- Southpoint is coloured in brown
- ZIP Code: 32216, 32217, 32256
- Area code(s): 904, 324

= Southpoint (Jacksonville) =

Neighborhood of Jacksonville, Florida

Southpoint is a commercial section of Jacksonville, Florida on the city's Southside area, eight miles from Downtown. The area is composed primarily of commercial buildings, apartment complexes and professional office centers.

==Geography==
Southpoint is located in the fast-growing southeast quadrant of Jacksonville, along J. Turner Butler Boulevard, an expressway which serves as a major thoroughfare to and from the Jacksonville Beaches.

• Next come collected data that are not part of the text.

(* ===== verification/MempoolProofs.v ===== *)
(** * Correctness of the mempool

    What the pool holds, when a transaction enters it, and what the filters
    select from it for a payload. *)

From stdpp Require Import base option list numbers strings gmap sorting.
From S2P Require Import Prelude Rlp LevmHost Trie Tx BlockTypes Chain Store StoreLogic Blockchain.
From S2P Require Import Mempool.

Local Open Scope Z_scope.

(** ** The groups of [filter_pool_transactions] *)

Definition sender_of (m : MempoolTransaction.t) : list Z := MempoolTransaction.sender m.

(** The transactions of a sender that pass a filter, in their order. *)
Definition group_of (filter : Transaction → bool) (sender : list Z)
    (txs : list (list Z * MempoolTransaction.t)) : list MempoolTransaction.t :=
  base.filter (λ m, filter (MempoolTransaction.inner m) = true ∧ sender_of m = sender)
    (snd <$> txs).

Definition nonempty {A} (l : list A) : option (list A) :=
  match l with [] => None | _ => Some l end.

Lemma nonempty_Some {A} (l k : list A) : nonempty l = Some k ↔ k = l ∧ l ≠ [].
Proof. destruct l; cbn; split; [done|by intros [_ ?]|by intros [= <-]|by intros [-> _]]. Qed.

Lemma default_nonempty {A} (l : list A) : default [] (nonempty l) = l.
Proof. by destruct l. Qed.

Lemma nonempty_snoc {A} (l : list A) x : nonempty (l ++ [x]) = Some (l ++ [x]).
Proof. by destruct l. Qed.

Lemma group_by_sender_spec filter txs sender :
  Store.group_by_sender filter txs !! sender = nonempty (group_of filter sender txs).
Proof.
  induction txs as [|[hash m] txs IH] using rev_ind; [done|].
  unfold Store.group_by_sender in *. rewrite foldl_snoc. unfold group_of in *.
  rewrite fmap_app, filter_app. cbn [fmap list_fmap snd].
  destruct (filter (MempoolTransaction.inner m)) eqn:Ef; cycle 1.
  { rewrite IH, filter_cons_False, filter_nil, app_nil_r by (by intros [? _]; congruence). done. }
  destruct (decide (sender_of m = sender)) as [E|E].
  - rewrite filter_cons_True, filter_nil, nonempty_snoc by done.
    unfold sender_of in E. rewrite E, lookup_insert_eq, IH, default_nonempty. done.
  - rewrite filter_cons_False, filter_nil, app_nil_r by (by intros [_ ?]).
    rewrite lookup_insert_ne by done. exact IH.
Qed.

Definition by_nonce (a b : MempoolTransaction.t) : Prop := Store.nonce_order a b = true.

Lemma nonce_order_spec a b :
  by_nonce a b ↔
  let na := Transaction.nonce (MempoolTransaction.inner a) in
  let nb := Transaction.nonce (MempoolTransaction.inner b) in
  na < nb ∨ na = nb ∧ MempoolTransaction.time b ≤ MempoolTransaction.time a.
Proof.
  unfold by_nonce, Store.nonce_order, MempoolTransaction.cmp. cbv zeta.
  destruct (Z.compare_spec (Transaction.nonce (MempoolTransaction.inner a))
    (Transaction.nonce (MempoolTransaction.inner b)));
    [destruct (Z.compare_spec (MempoolTransaction.time b) (MempoolTransaction.time a))|..];
    split; intros; first [done | lia | exfalso; lia].
Qed.

Lemma nonce_order_total a b : by_nonce a b ∨ by_nonce b a.
Proof. rewrite !nonce_order_spec. cbv zeta. lia. Qed.

Lemma nonce_order_trans a b c : by_nonce a b → by_nonce b c → by_nonce a c.
Proof. rewrite !nonce_order_spec. cbv zeta. lia. Qed.

(** The group of a sender in what a filter selects: the transactions of the
    sender that pass, ordered. *)
Definition groups_spec (filter : Transaction → bool) (pool : gmap (list Z) MempoolTransaction.t)
    (groups : gmap (list Z) (list MempoolTransaction.t)) : Prop :=
  ∀ sender,
    match groups !! sender with
    | Some l => l ≠ [] ∧ StronglySorted by_nonce l ∧ l ≡ₚ group_of filter sender (map_to_list pool)
    | None => group_of filter sender (map_to_list pool) = []
    end.

Lemma group_of_perm filter sender l k : l ≡ₚ k → group_of filter sender l ≡ₚ group_of filter sender k.
Proof. intros Hp. unfold group_of. by rewrite Hp. Qed.

Lemma filter_groups `{HashMapIter} filter s :
  ∃ groups, Store.filter_pool_transactions filter s = (Ok groups, s) ∧
    groups_spec filter (Store.mempool s) groups.
Proof.
  eexists. split; [reflexivity|]. intros sender.
  rewrite lookup_fmap, group_by_sender_spec.
  pose proof (group_of_perm filter sender _ _ (hash_iter_perm (Store.mempool s))) as Hp.
  destruct (group_of filter sender (hash_iter _)) as [|m l] eqn:E; cbn [nonempty fmap option_fmap option_map].
  { by apply Permutation_nil. }
  split_and!.
  - intros Hn. pose proof (stable_sort_perm Store.nonce_order (m :: l)) as Hl. rewrite Hn in Hl.
    by apply Permutation_nil in Hl.
  - apply stable_sort_sorted; [apply nonce_order_total|apply nonce_order_trans].
  - by rewrite stable_sort_perm.
Qed.

(** Membership in a group. *)
Lemma group_of_elem (filter : Transaction → bool) (sender : list Z)
    (pool : gmap (list Z) MempoolTransaction.t) (m : MempoolTransaction.t) :
  m ∈ group_of filter sender (map_to_list pool) ↔
  filter (MempoolTransaction.inner m) = true ∧ sender_of m = sender ∧
  ∃ hash, pool !! hash = Some m.
Proof.
  unfold group_of. rewrite list_elem_of_filter, list_elem_of_fmap. split.
  - intros [[Hf Hs] ([hash m'] & -> & Hin)]. apply elem_of_map_to_list in Hin. eauto.
  - intros (Hf & Hs & hash & Hin). split; [done|]. exists (hash, m).
    by rewrite elem_of_map_to_list.
Qed.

Southpoint's boundaries are Bowden Road to the north, Belfort Road to the east, Butler Boulevard to the south and Interstate 95 to the west. Some businesses between I-95 and Philips Highway use Southpoint to reference their location, and there are many small hotels on that strip of land. Streets within Southpoint include Southpoint Parkway, Southpoint Drive North & South, Southpoint Boulevard, and Salisbury Road.

==History==
Richard Green Skinner came to Jacksonville in 1899 in search of pine trees for harvesting sap to produce turpentine for his marine supply business. Land to the south and east of the St. Johns River was mostly pine trees, sand dunes or marsh; inhabited by wildlife. After 1900, the Skinner family owned close to 40000 acre. That land was distributed to his six sons upon his death in the 1920s.
The oldest brother, Bright, and two other brothers moved to Tampa and received the land owned there.
The acreage nearest to the downtown went to Ben Skinner, who built the Skinner Dairy and Farm, which was closed and developed as Southpoint in the late 1970s.

When the initial segment of J. Turner Butler Boulevard (State Road 202) was completed in 1979, access to land around Butler Blvd improved, facilitating development of the area east of Interstate 95.
Gate Petroleum partnered with the Bryant Skinner Company in 1980 to create the 250 acre Southpoint office park and the area northeast of the intersection became Southpoint.

St. Lukes Hospital, built in 1984, is on the corner of Southpoint. It is now known as St. Vincent's Medical Center Southside. Many of the hospital's doctors have offices in Southpoint and employees live in nearby apartments.

==Residents==
The population is 8,078, primarily young professionals and families who rent and are political moderates.

VA Clinic Southpoint "The Southpoint facility is 30,000 square feet, according to the VA. It provides primary care, mental health treatment, physical therapy, occupational therapy, traumatic brain injury treatment and prosthetics."